Algorithms and Complexity of Highly Decentralized .. (ACDC)
Algorithms and Complexity of Highly Decentralized Computations
Start date: Nov 1, 2013,
End date: Oct 31, 2018
"Many of today's and tomorrow's computer systems are built on top of large-scale networks such as, e.g., the Internet, the world wide web, wireless ad hoc and sensor networks, or peer-to-peer networks. Driven by technological advances, new kinds of networks and applications have become possible and we can safely assume that this trend is going to continue. Often modern systems are envisioned to consist of a potentially large number of individual components that are organized in a completely decentralized way. There is no central authority that controls the topology of the network, how nodes join or leave the system, or in which way nodes communicate with each other.
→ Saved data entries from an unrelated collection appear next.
(** The [do ... while] loop of [read_from_server].  [rs] holds the values
    the successive calls of [read] return; [None] stands for a list that
    is used up before the loop is left. *)
Fixpoint read_loop (bits : Z) (rs : list Z) (n bytes_read : Z) : option Z :=
  match rs with
  | [] => None
  | r :: rest =>
      if r <=? 0 then Some (size_t bits (-1))
      else
        let bytes_read := size_t bits (bytes_read + r) in
        if bytes_read <? n then read_loop bits rest n bytes_read
        else if bytes_read <? n then Some (size_t bits (-1))
        else Some bytes_read
  end.

Definition read_from_server (bits : Z) (rs : list Z) (n : Z) : option Z :=
  read_loop bits rs n 0.

(** The same loop around [write]. *)
Fixpoint write_loop (bits : Z) (ws : list Z) (n bytes_sent : Z) : option Z :=
  match ws with
  | [] => None
  | r :: rest =>
      if r <=? 0 then Some (size_t bits (-1))
      else
        let bytes_sent := size_t bits (bytes_sent + r) in
        if bytes_sent <? n then write_loop bits rest n bytes_sent
        else if bytes_sent <? n then Some (size_t bits (-1))
        else Some bytes_sent
  end.

Definition write_to_server (bits : Z) (ws : list Z) (n : Z) : option Z :=
  write_loop bits ws n 0.

(** The test [if (read_from_server(...) < 0)] of [commit_guess] on the
    [size_t] value returned: [true] when [bail_out] is called. *)
Definition transfer_failed (returned : Z) : bool := returned <? 0.

(** ** Notions used by the statements *)

(** Number of slots in which two packed codes carry the same colour. *)
Definition exact_matches (c1 c2 : Z) : Z :=
  count_equal (slots_of c1) (slots_of c2).

(** A candidate agrees with every processed guess: its match count with
    the guess's code is the recorded red count. *)
Definition consistent_with (p : perm_list_t) (processed : list perm_list_t) : Prop :=
  forall q, In q processed ->
    compare_perm_equal_pos (combination p) (combination q) = red q.

Definition disagrees_with (p : perm_list_t) (processed : list perm_list_t) : Prop :=
  exists q, In q processed /\
    compare_perm_equal_pos (combination p) (combination q) <> red q.

(** XOR of the bits [0 .. n-1] of [v]. *)
Fixpoint xor_bits (n : nat) (v : Z) : bool :=
  match n with
  | O => false
  | S k => xorb (xor_bits k v) (Z.testbit v (Z.of_nat k))
  end.
(** * Retail store ledger: a shallow embedding of [main.py]

    The ledger part of the dashboard script is embedded here: the three
    dataclasses ([ShelfTracking], [Transaction], [StoreItem]), the methods of
    [StoreItem], the store factory and the KPI expressions computed over the
    item collection.

    Python integers are [Z].  A naive [datetime] is the number of
    microseconds since [datetime.min], a [timedelta] a signed number of
    microseconds.  Methods that mutate [self] or read the outside world
    (clock, uuid generator, random generator, toast and print output) are
    programs of a small state-and-exception monad: an exception leaves the
    state as it was at the [raise], as in Python. *)

From Stdlib Require Import ZArith List String Bool Lia QArith Qabs.
From Stdlib Require Import DecimalString.
Import ListNotations.

Open Scope string_scope.
Open Scope list_scope.
Open Scope Z_scope.

(* ------------------------------------------------------------------ *)
(** ** Exceptions and the program monad *)

Inductive exn : Type :=
| ValueError (msg : string)
| IndexError (msg : string)
| StatisticsError (msg : string)
| OverflowError (msg : string).

Inductive result (A : Type) : Type :=
| Ok (a : A)
| Raise (e : exn).
Arguments Ok {A} a.
Arguments Raise {A} e.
Also, many future distributed applications will be built using wireless devices that communicate via radio.The general objective of the proposed project is to improve our understanding of the algorithmic and theoretical foundations of decentralized distributed systems. From an algorithmic point of view, decentralized networks and computations pose a number of fascinating and unique challenges that are not present in sequential or more standard distributed systems. As communication is limited and mostly between nearby nodes, each node of a large network can only maintain a very restricted view of the global state of the system. This is particularly true if the network can change dynamically, either by nodes joining or leaving the system or if the topology changes over time, e.g., because of the mobility of the devices in case of a wireless network. Nevertheless, the nodes of a network need to coordinate in order to achieve some global goal.In particular, we plan to study algorithms and lower bounds for basic computation and information dissemination tasks in such systems. In addition, we are particularly interested in the complexity of distributed computations in dynamic and wireless networks."